START Listed records

(* ===== verification/Board.v ===== *)
(** * The board of labs 3, 5 and 6: its address map and its platform code

    [lab6/src/xparameters.h] gives the physical addresses of the devices of the board, every
    driver twice: by the name of its peripheral and by a canonical one.  The drivers of labs
    5 and 6 map the window of the multiplier and access its three registers.
    [lab3/src/platform.c] prepares the board for the bare-metal program of lab 3; what it
    does is decided by the preprocessor, whose symbols are a record here. *)

From S2P Require Import Prelude CMem Multiplier.
From stdpp Require Import base list.
From Stdlib Require Import ZArith Lia.
From Stdlib Require Import String.
Open Scope string_scope.
Open Scope list_scope.
Open Scope Z_scope.

Module Board.
Import Multiplier.

(** ** [xparameters.h] *)
Record window := mk_window { device : string; BASEADDR : Z; HIGHADDR : Z }.

(** One instance of a driver: its number, its addresses (some have no upper one) and its
    other settings in their order. *)
Record instance := mk_instance { DEVICE_ID : Z; low : Z; high : option Z; settings : list Z }.
Record driver := mk_driver { NUM_INSTANCES : Z; peripheral : list instance; canonical : list instance }.

(** The devices without a driver. *)
Definition bus_windows : list window :=
  [mk_window "PS7_AFI_0" 0xF8008000 0xF8008FFF;
   mk_window "PS7_AFI_1" 0xF8009000 0xF8009FFF;
   mk_window "PS7_AFI_2" 0xF800A000 0xF800AFFF;
   mk_window "PS7_AFI_3" 0xF800B000 0xF800BFFF;
   mk_window "PS7_DDR_0" 0x00100000 0x1FFFFFFF;
   mk_window "PS7_DDRC_0" 0xF8006000 0xF8006FFF;
   mk_window "PS7_GLOBALTIMER_0" 0xF8F00200 0xF8F002FF;
   mk_window "PS7_GPV_0" 0xF8900000 0xF89FFFFF;
   mk_window "PS7_INTC_DIST_0" 0xF8F01000 0xF8F01FFF;
   mk_window "PS7_IOP_BUS_CONFIG_0" 0xE0200000 0xE0200FFF;
   mk_window "PS7_L2CACHEC_0" 0xF8F02000 0xF8F02FFF;
   mk_window "PS7_OCMC_0" 0xF800C000 0xF800CFFF;
   mk_window "PS7_PL310_0" 0xF8F02000 0xF8F02FFF;
   mk_window "PS7_PMU_0" 0xF8891000 0xF8891FFF;
   mk_window "PS7_PMU_0_PMU1" 0xF8893000 0xF8893FFF;
   mk_window "PS7_RAM_0" 0x00000000 0x0003FFFF;
   mk_window "PS7_RAM_1" 0xFFFC0000 0xFFFFFFFF;
   mk_window "PS7_SCUC_0" 0xF8F00000 0xF8F000FC;
   mk_window "PS7_SLCR_0" 0xF8000000 0xF8000FFF].

Definition DEVCFG : driver := mk_driver 1
  [mk_instance 0 0xF8007000 (Some 0xF80070FF) []] [mk_instance 0 0xF8007000 (Some 0xF80070FF) []].
Definition DMAPS : driver := mk_driver 2
  [mk_instance 0 0xF8004000 (Some 0xF8004FFF) []; mk_instance 1 0xF8003000 (Some 0xF8003FFF) []]
  [mk_instance 0 0xF8004000 (Some 0xF8004FFF) []; mk_instance 1 0xF8003000 (Some 0xF8003FFF) []].
Definition MULTIPLY : driver := mk_driver 1 [mk_instance 0 0x43C00000 (Some 0x43C0FFFF) []] [].
(** The interrupt controller; its setting is the address of the distributor. *)
Definition SCUGIC : driver := mk_driver 1
  [mk_instance 0 0xF8F00100 (Some 0xF8F001FF) [0xF8F01000]] [mk_instance 0 0xF8F00100 (Some 0xF8F001FF) [0xF8F01000]].
Definition SCUTIMER : driver := mk_driver 1
  [mk_instance 0 0xF8F00600 (Some 0xF8F0061F) []] [mk_instance 0 0xF8F00600 (Some 0xF8F0061F) []].
Definition SCUWDT : driver := mk_driver 1
  [mk_instance 0 0xF8F00620 (Some 0xF8F006FF) []] [mk_instance 0 0xF8F00620 (Some 0xF8F006FF) []].
Definition SDPS : driver := mk_driver 1
  [mk_instance 0 0xE0100000 (Some 0xE0100FFF) [50000000; 1; 1]] [mk_instance 0 0xE0100000 (Some 0xE0100FFF) [50000000; 1; 1]].
(** Three counters whose registers are interleaved. *)
Definition TTCPS : driver := mk_driver 3
  [mk_instance 0 0xF8001000 None [108333336; 0]; mk_instance 1 0xF8001004 None [108333336; 0]; mk_instance 2 0xF8001008 None [108333336; 0]]
  [mk_instance 0 0xF8001000 None [108333336; 0]; mk_instance 1 0xF8001004 None [108333336; 0]; mk_instance 2 0xF8001008 None [108333336; 0]].
Definition UARTPS : driver := mk_driver 1
  [mk_instance 0 0xE0001000 (Some 0xE0001FFF) [50000000; 0]] [mk_instance 0 0xE0001000 (Some 0xE0001FFF) [50000000; 0]].
Definition XADCPS : driver := mk_driver 1
  [mk_instance 0 0xF8007100 (Some 0xF8007120) []] [mk_instance 0 0xF8007100 (Some 0xF8007120) []].
Definition STDOUT_BASEADDRESS : Z := 0xE0001000.

Definition hard_drivers : list driver := [DEVCFG; DMAPS; SCUGIC; SCUTIMER; SCUWDT; SDPS; TTCPS; UARTPS; XADCPS].

(** All addresses that belong to a device other than the multiplier. *)
Definition contains (v : window) (a : Z) : bool := (BASEADDR v <=? a) && (a <=? HIGHADDR v).
Definition owns (i : instance) (a : Z) : bool := (low i <=? a) && match high i with Some h => a <=? h | None => a <=? low i + 3 end.
Definition taken (a : Z) : bool := existsb (fun v => contains v a) bus_windows || existsb (fun d => existsb (fun i => owns i a) (peripheral d)) hard_drivers.

(** ** The mapping of labs 5 and 6 *)
Definition PHY_ADDR : Z := 0x43C00000.
(** The macro [XPAR_MULTIPLY_0_S00_AXI_HIGHADDR - XPAR_MULTIPLY_0_S00_AXI_BASEADDR + 1]. *)
Definition MEMSIZE : Z := 0x43C0FFFF - 0x43C00000 + 1.

(** The header is consistent: every driver has as many instances as it says, numbered from 0,
    and the canonical names stand for the same devices; output goes to the UART. *)
Lemma parameters_consistent :
  Forall (fun d => Z.of_nat (List.length (peripheral d)) = NUM_INSTANCES d /\ List.map DEVICE_ID (peripheral d) = seqZ 0 (NUM_INSTANCES d) /\
    canonical d = peripheral d) hard_drivers /\
  List.map low (peripheral UARTPS) = [STDOUT_BASEADDRESS].
Proof. split; [| done]. repeat constructor. Qed.

(** Two devices overlap only if they are the second-level cache under its two names. *)
Definition overlap (v u : window) : bool := (BASEADDR v <=? HIGHADDR u) && (BASEADDR u <=? HIGHADDR v).
Lemma windows_apart : Forall (fun v => Forall (fun u => overlap v u = true -> device v = device u \/
  (BASEADDR v = 0xF8F02000 /\ BASEADDR u = 0xF8F02000)) bus_windows) bus_windows.
Proof.
  repeat first [apply List.Forall_nil | apply List.Forall_cons]; intros H; first [discriminate H | by left | by right].
Qed.

(** The mapping is the window of the multiplier, a whole number of pages; no address in it
    belongs to another device.  So the registers that the drivers access, at the offsets 0, 4
    and 8, are the multiplier's. *)
Lemma mapping_private off : 0 <= off < MEMSIZE -> taken (PHY_ADDR + off) = false.
Proof.
  intros Hoff. unfold MEMSIZE in Hoff. unfold taken. apply orb_false_intro.
  - apply not_true_is_false. intros H. apply existsb_exists in H as (v & Hv & H). unfold contains, PHY_ADDR in H.
    apply andb_prop in H as [H1%Z.leb_le H2%Z.leb_le].
    repeat (destruct Hv as [<- | Hv]; [cbn in H1, H2; lia |]). done.
  - apply not_true_is_false. intros H. apply existsb_exists in H as (d & Hd & H). apply existsb_exists in H as (i & Hi & H).
    unfold owns, PHY_ADDR in H. apply andb_prop in H as [H1%Z.leb_le H2].
    repeat (destruct Hd as [<- | Hd]; [repeat (destruct Hi as [<- | Hi]; [cbn in H1; lia |]); done |]). done.
Qed.

Lemma mapping_window : List.map (fun i => (low i, high i)) (peripheral MULTIPLY) = [(PHY_ADDR, Some (PHY_ADDR + MEMSIZE - 1))] /\
  PHY_ADDR mod 4096 = 0 /\ MEMSIZE mod 4096 = 0 /\ Forall (fun off => 0 <= off /\ off + 4 <= MEMSIZE) [0; 4; 8].
Proof. split; [done |]. split; [done |]. split; [done |]. unfold MEMSIZE. repeat constructor; lia. Qed.

(** ** [platform.c] *)

(** The symbols that are defined. *)
Record symbols := mk_symbols {
  PPC : bool; MICROBLAZE : bool; MICROBLAZE_USE_ICACHE : bool; MICROBLAZE_USE_DCACHE : bool; STDOUT_IS_16550 : bool; STDOUT_IS_PS7_UART : bool
}.
Inductive call :=
| ICacheEnableRegion | DCacheEnableRegion | ICacheEnable | DCacheEnable | DCacheDisable | ICacheDisable
| UartSetBaud (rate : Z) | UartSetLineControlReg.

Definition enable_caches (d : symbols) : list call :=
  if PPC d then [ICacheEnableRegion; DCacheEnableRegion]
  else if MICROBLAZE d then
    (if MICROBLAZE_USE_ICACHE d then [ICacheEnable] else []) ++ (if MICROBLAZE_USE_DCACHE d then [DCacheEnable] else [])
  else [].
Definition disable_caches : list call := [DCacheDisable; ICacheDisable].
Definition UART_BAUD : Z := 9600.
Definition init_uart (d : symbols) : list call :=
  if STDOUT_IS_16550 d then [UartSetBaud UART_BAUD; UartSetLineControlReg] else [].
Definition init_platform (d : symbols) : list call := enable_caches d ++ init_uart d.
Definition cleanup_platform : list call := disable_caches.

(** The symbols of this board: an ARM processor, and [platform_config.h]. *)
Definition board : symbols := mk_symbols false false false false false true.

(** [main] of lab 3 between the two: the calls before, the printed products, the calls after. *)
Definition lab3_program `{Peripheral} (d : symbols) (h : hw) : list call * list Z * list call :=
  (init_platform d, (lab3_main h).2, cleanup_platform).

(** On this board nothing is set up: the program prints the squares with whatever the boot
    loader left, and then turns off caches that it never turned on. *)
Lemma lab3_runs `{MultiplierLaws} h : lab3_program board h =
  ([], [0; 1; 4; 9; 16; 25; 36; 49; 64; 81; 100; 121; 144; 169; 196; 225; 256], [DCacheDisable; ICacheDisable]).
Proof. unfold lab3_program. by rewrite (proj1 (other_clients_multiply h)). Qed.
End Board.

END Listed records

— Directions —
Show all lines from the records above where the word "repeat" occurs.

— Task solution —
Proof. split; [| done]. repeat constructor. Qed.
  repeat first [apply List.Forall_nil | apply List.Forall_cons]; intros H; first [discriminate H | by left | by right].
    repeat (destruct Hv as [<- | Hv]; [cbn in H1, H2; lia |]). done.
    repeat (destruct Hd as [<- | Hd]; [repeat (destruct Hi as [<- | Hi]; [cbn in H1; lia |]); done |]). done.
Proof. split; [done |]. split; [done |]. split; [done |]. unfold MEMSIZE. repeat constructor; lia. Qed.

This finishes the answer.